As can be understood, the aquatic light 8 the present invention is very useful when night aquatic. Not only does the aquatic light 8 float, but, the aquatic light 8 will only turn on the LED 2 when the water is arcing across the base 6 and the wire 9.

In the encasing shown in FIG. 2, the aquatic light 8 sinks. That is, the aquatic light 8 stays below the surface of a body of water, even if only a slight portion or none of the aquatic light extends above the surface of the water. The weight provided may be sufficient only to make the aquatic light sink. To this end, the aquatic light 8 is preferably sized so that the weight formed, for example behind the LED 2, is sufficient to sink the aquatic light 8 along with the battery 3 when the aquatic light 8 is dropped in water. For the aquatic light 8 shown in FIG. 2, a weighted material is provided for this function. The amount of weighted material needed to sink a aquatic light 8 may be determined empirically or by experimentation. In addition, the aquatic light 8 may be sinkable in other ways, for example by the addition of lead or other weighted materials.

FIG. 3, FIG. 4, and FIG. 5 shows a top and side view of the interior of the encasing, respectively. This is helpful in showing how all the connections come together within the encasing. All connections are positioned to avoid any false contacts which may cause a short circuit whithin the encasing.

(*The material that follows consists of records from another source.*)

(* ===== verification/GradProps.v ===== *)
(** What the gradient reduction guarantees, from the host's layout to the sums in memory: the
    kernel accepts the layout, its cores share the workspace without a clash, and the lanes end,
    can always end well, and leave in every row of the owner the sum over the copies of its
    expert. *)
From S2P Require Import Prelude Layouts CombineWire UdmaTypes GradLayout GradKernel GradWave GradTile GradShare GradLane GradLaneInv GradBound.

(** A layout some call of the host accepted. *)
Definition accepted (l : ReduceGradLayout) : Prop := exists env rank rankSize experts slots elements transport chunk,
  (forall p, 0 <= p < 3 -> is_u64 (elements p)) /\ is_u64 chunk /\
  TileXRMoonEpBuildReduceGradLayout env rank rankSize experts slots elements transport chunk = Some l.

Lemma accepted_ok l : accepted l -> grad_layout_ok l.
Proof.
  intros (env & rank & rankSize & experts & slots & elements & transport & chunk & He & Hc & Hb).
  by apply (grad_layout_sound env rank rankSize experts slots elements transport chunk l He Hc) in Hb as [? _].
Qed.

(** A launch over an accepted layout: the gradients are addressable, a lane has fewer than [2^32]
    waves, and what the workspace holds from before is no token of this launch. *)
Record grad_run_ok {V : Type} (l : ReduceGradLayout) (k : GradLaunch) (b : Before (V:=V)) : Prop := {
  ro_layout : accepted l;
  ro_launch : launch_ok l k;
  ro_rows p : 0 <= p < 3 -> g_expertCount l * rowBytes l p <= UINT64_MAX;
  ro_waves lane : 0 <= lane < laneCount l -> Z.of_nat (length (lane_waves l k lane)) + 2 <= UINT32_MAX;
  ro_ready lane bank : stale k (b_ready b lane bank);
  ro_done lane bank h : stale k (b_done b lane bank h);
  ro_abort lane : stale k (b_abort b lane);
  ro_item lane bank : 0 <= nth 2 (b_item b lane bank) 0;
  ro_pending : 0 <= pw_itemChunkBytes (b_pending b)
}.

(** The steps a lane can take: its leader's turns, and for each helper its items. *)
Definition lane_steps (l : ReduceGradLayout) (k : GradLaunch) (lane : Z) : Z :=
  turns l k lane * turn_cost l k lane + final_cost l k lane + 3 +
  helper_count l k lane * ((turns l k lane + 1) * helper_cost l k + tile_max l + 4 + polls k).

Section props.
Context {V : Type} (vadd : V -> V -> V) (sources : Z -> Z -> Z -> V) (l : ReduceGradLayout) (k : GradLaunch) (b : Before (V:=V)).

FIG. 6 shows the electrical schematic of the aquatic light. Lamp 1 has the positive leg connected directly to the battery and/or batteries 2. The negative leg is connected to the emitter leg of the transistor 4 with or without a resistor 3. The emitter leg of the transistor 4 is connected to the negative terminal of the battery and/or batteries 2. The base leg of the transistor 4 is positioned to be protruding outside of the encasing 6 along with an additional wire that is connected to the positive side of the battery and/or batteries 2 which are labeled as exposed electrodes 5.

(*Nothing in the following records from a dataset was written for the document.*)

Lemma row_tiles_eq p : 0 <= p < 3 -> row_tiles p = ceil_div (rowBytes l p) kReduceGradKernelTileBytes.
Proof using Hl. intros Hp. destruct (gl_rows l Hl p Hp) as [_ [? ?]]. apply ceil_div_u64; unfold kReduceGradKernelTileBytes; lia. Qed.

Lemma first_tile block base y : 0 <= block < blockCount k -> 0 <= base -> 0 <= y ->
  let first := (block + blockCount k - base mod blockCount k)%u64 mod blockCount k in
  0 <= first < blockCount k /\ (first <= y /\ (y - first) mod blockCount k = 0 <-> (y + base - block) mod blockCount k = 0).
Proof using Hl Hk.
  intros Hb Hbase Hy first. pose proof (blocks_range l k Hl Hk) as [B1 B2]. set (B := blockCount k) in *.
  pose proof (Z.mod_pos_bound base B ltac:(lia)) as Hr. pose proof (Z.div_mod base B ltac:(lia)) as Eb.
  assert (0 <= first < B) as Hf by (apply Z.mod_pos_bound; lia).
  assert (exists m, block - base = first + m * B) as [m Em].
  { unfold first. rewrite !u64_small by (rewrite ?u64_small; lia).
    pose proof (Z.div_mod (block + B - base mod B) B ltac:(lia)) as E2. exists ((block + B - base mod B) / B - 1 - base / B). lia. }
  replace (y + base - block) with (y - first + - m * B) by lia. rewrite Z.mod_add by lia. split; [done|]. split; [by intros []|].
  intros Hm. split; [|done]. destruct (Z.le_gt_cases first y); [done|]. exfalso.
  rewrite <- (Z.mod_add _ 1), Z.mod_small in Hm by lia. lia.
Qed.
Lemma own_finish : pc_of g q = PFinish -> status_inv q g'.
Proof.
  intros E. pose proof Hs as Hs'. unfold PlanKernel.kernel_step in Hs'. rewrite E in Hs'. injection Hs' as Hs'.
  destruct (IH q Hq) as [S1 S2 S3 S4 S5 S6 S7 S8 S9 S10 S11 S12].
  set (k := commit args q (ranks g q)) in Hs'.
  assert (ranks g' q = at_pc k PDone) as Er by (subst g'; apply upd1_eq).
  assert (mailbox g' = mailbox g) as Em by (subst g'; reflexivity).
  assert (rk_status k = rk_status (ranks g q) /\ g_headers k = g_headers (ranks g q) /\
    g_tpe k = g_tpe (ranks g q) /\ g_ids k = g_ids (ranks g q) /\ rk_plan k = rk_plan (ranks g q) /\
    (committedEpoch (rk_epoch k) <> 0 -> status0 g q = 0)) as (K0 & K1 & K2 & K3 & K4 & K5).
  { subst k. unfold commit. rewrite E in S11. specialize (S11 ltac:(cbn; lia)).
    case_if; b2p; split_and!; try reflexivity; try (intros _; assumption). intros H. by rewrite S11 in H. }
  rewrite E in S1, S2, S6, S7, S10. cbn [stage] in *.
  constructor; rewrite ?Er, ?Em; cbn [rk_pc at_pc rk_status rk_epoch stage g_status]; rewrite ?K0; intros; try lia; try discriminate.
  - by apply (planned_next _ Er), S2; [..|lia].
  - apply Hpm, S6; [lia|assumption].
  - match goal with H : nth 0 _ 0 = 0 |- _ => destruct (S7 ltac:(lia) H) as (C & D & F) end.
    split; [by apply (planned_next _ Er)|exact (conj (Hpm _ D) (Hpm _ F))].
  - match goal with H : nth 0 _ 0 = 0 |- _ => destruct (S10 ltac:(lia) H) as (C & D) end.
    exact (conj (Hpm _ C) D).
Qed.
End own.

The use of the terms “a” and “an” and “the” and similar referents in the context of describing the invention (especially in the context of the following claims) are to be construed to cover both the singular and the plural, unless otherwise indicated herein or clearly contradicted by context. The terms “comprising,” “having,” “including,” and “containing” are to be construed as open-ended terms (i.e., meaning “including, but not limited to,”) unless otherwise noted. The term “connected” is to be construed as partly or wholly contained within, attached to, or joined together, even if there is something intervening. Recitation of ranges of values herein are merely intended to serve as a shorthand method of referring individually to each separate value falling within the range, unless otherwise indicated herein, and each separate value is incorporated into the specification as if it were individually recited herein. All methods described herein can be performed in any suitable order unless otherwise indicated herein or otherwise clearly contradicted by context. The use of any and all examples, or exemplary language (e.g., “such as”) provided herein, is intended merely to better illuminate encasings of the invention and does not pose a limitation on the scope of the invention unless otherwise claimed. No language in the specification should be construed as indicating any non-claimed element as essential to the practice of the invention.

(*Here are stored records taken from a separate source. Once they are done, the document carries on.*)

(* ===== verification/PlanKernelProps.v ===== *)
(** What the planner kernel guarantees across ranks: a committed epoch means that every rank
    planned the same job successfully, planners never deadlock, and every run is bounded. *)
From Stdlib Require Import FunctionalExtensionality.
From stdpp Require Import relations.
From S2P Require Import Prelude Layouts PlanTypes PlanSort PlanAlgorithm PlanOutput CombineWire PlanWorkspace PlanKernel PlanKernelInv PlanFinal PlanRounds PlanAgree PlanDst PlanProps.

(** ** The job the ranks plan together *)

Section job.
Context (rankSize magic : Z) (args : Z -> KernelArgs).

Definition job_tpe (E x : Z) : Z :=
  if (0 <=? x) && (x <? rankSize * E) then a_tokensPerExpert (args (x / E)) (x mod E) else 0.

Definition job_ids (x : Z) : Z :=
  if (0 <=? x) && (x <? rankSize) then a_globalRankIds (args x) x else 0.

(** The input of rank [q] with the tables of the whole job. *)
Definition job_input (q : Z) : PlanAlgorithmInput :=
  let a := args q in
  {| in_rank := q; in_rankSize := rankSize; in_s := a_s a; in_topK := a_topK a;
     in_expertNum := a_expertNum a; in_config := a_config a; topkExperts := a_topkExperts a;
     tokensPerExpert := job_tpe (a_expertNum a); globalRankIds := job_ids |}.

(** The sizes, configuration and epoch of two ranks are the same. *)
Definition same_call (q q' : Z) : Prop :=
  a_s (args q) = a_s (args q') /\ a_topK (args q) = a_topK (args q') /\
  a_expertNum (args q) = a_expertNum (args q') /\ a_config (args q) = a_config (args q') /\
  a_epoch (args q) = a_epoch (args q') /\
  BuildTopologyHash (a_globalRankIds (args q)) rankSize = BuildTopologyHash (a_globalRankIds (args q')) rankSize.

Lemma header_same q q' : header_matches (call_header rankSize args q) (call_header rankSize args q') = true ->
  same_call q q'.
Proof.
  unfold header_matches, call_header, FillHeader.
  cbn [h_abiVersion h_headerBytes h_rankSize h_reserved0 h_s h_k h_expertNum h_prefetchSlots h_rankTokenCapacity
    h_nvS h_tokenPadding h_tokenRouteLimitPerPair h_cardsPerServer h_cardsPerCabinet h_crossCandidateCount
    h_reserved1 h_epoch h_topologyHash]. intros H. b2p.
  unfold same_call. split_and!; try assumption.
  destruct (a_config (args q)), (a_config (args q')). cbn in *. congruence.
Qed.

Context (HR : 0 < rankSize <= 128).
Context (Hexperts : forall p, 0 <= p < rankSize -> 0 < a_expertNum (args p) <= 1048512).

Abbreviation rank p := (0 <= p < rankSize).

Lemma planned_calls p g : planned rankSize magic args p g -> forall q, rank q -> same_call q 0.
Proof.
  intros (_ & Hm & Hg & _) q Hq. unfold HeadersMatch in Hm.
  destruct (decide (q = 0)) as [->|Hne]; [done|]. apply header_same.
  rewrite forallb_forall in Hm. destruct (Hg q Hq) as [<- _], (Hg 0 ltac:(lia)) as [<- _].
  apply Hm. apply list_elem_of_In, elem_of_seqZ. lia.
Qed.

(** A rank that planned did so on the job's tables. *)
Lemma planned_input p g : rank p -> canonical rankSize args p (ranks g p) -> planned rankSize magic args p g ->
  plan_input rankSize args p (ranks g p) = job_input p.
Proof.
  intros Hp [C1 C2] Hpl. pose proof (planned_calls p g Hpl) as Hs. destruct Hpl as (_ & _ & Hg & _).
  unfold plan_input, job_input. pose proof (Hexperts p Hp) as HE. f_equal; apply functional_extensionality; intros x.
  - unfold job_tpe. destruct ((0 <=? x) && (x <? rankSize * a_expertNum (args p))) eqn:Ex; b2p.
    2: { apply C1. destruct Ex; b2p; lia. }
    set (E := a_expertNum (args p)) in *. set (q := x / E). set (e := x mod E).
    assert (x = q * E + e) as Hx by (subst q e; pose proof (Z.div_mod x E); lia).
    assert (rank q) as Hq by (subst q; split; [apply Z.div_pos; lia|apply Z.div_lt_upper_bound; nia]).
    assert (0 <= e < E) as He by (apply Z.mod_pos_bound; lia).
    destruct (Hg q Hq) as (_ & _ & Ht). rewrite Hx at 1. apply Ht; [done|].
    destruct (Hs q Hq) as (_ & _ & -> & _), (Hs p Hp) as (_ & _ & <- & _). subst E. lia.
  - unfold job_ids. destruct ((0 <=? x) && (x <? rankSize)) eqn:Ex; b2p.
    + destruct (Hg x ltac:(lia)) as (_ & -> & _). done.
    + apply C2. destruct Ex; b2p; lia.
Qed.
End job.

(** Cached or rebuilt, the rows are those of the rank ids of the job. *)
Lemma job_rows rankSize args q :
  (affinityOrderValid rankSize args q = true ->
     forall dst, a_affinityOrder (args q) dst = BuildAffinity rankSize (job_ids rankSize args) dst) ->
  affinity_rows (job_input rankSize args q) (plan_workspace rankSize args q) = BuildAffinity rankSize (job_ids rankSize args).
Proof.
  intros H. unfold affinity_rows, plan_workspace, BindAlgorithmWorkspace. cbn [affinityCache job_input in_rankSize globalRankIds].
  destruct (affinityOrderValid rankSize args q); [|done]. apply functional_extensionality. intros dst. by apply H.
Qed.

(** ** Commit *)

(** The launches the guarantees are about: at least one rank, expert tables that fit a mailbox
    row (checked on the host), epochs that are not 0 (checked on the host), cached affinity rows
    that name ranks, loads below the tag word of the debug status, and barrier words that hold no
    word of this launch. *)
Record well_launched (rankSize magic : Z) (args : Z -> KernelArgs) (g0 : Global) : Prop := {
  wl_ranks : 0 < rankSize <= 128;
  wl_experts : forall p, 0 <= p < rankSize -> 0 < a_expertNum (args p) <= 1048512;
  wl_epoch : forall p, 0 <= p < rankSize -> a_epoch (args p) <> 0;
  wl_affinity : forall p, 0 <= p < rankSize -> affinity_ok (job_input rankSize args p) (plan_workspace rankSize args p);
  wl_load : forall p, 0 <= p < rankSize -> rankSize * rankTokenCapacity (a_config (args p)) < kBarrierDebugBuildTag;
  wl_launch : launch rankSize magic args g0
}.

Preferred encasings of this invention are described herein, including the best mode known to the inventors for carrying out the invention. Variations of those preferred encasings may become apparent to those of ordinary skill in the art upon reading the foregoing description. The inventors expect skilled artisans to employ such variations as appropriate, and the inventors intend for the invention to be practiced otherwise than as specifically described herein. Accordingly, this invention includes all modifications and equivalents of the subject matter recited in the claims appended hereto as permitted by applicable law. Moreover, any combination of the above-described elements in all possible variations thereof is encompassed by the invention unless otherwise indicated herein or otherwise clearly contradicted by context.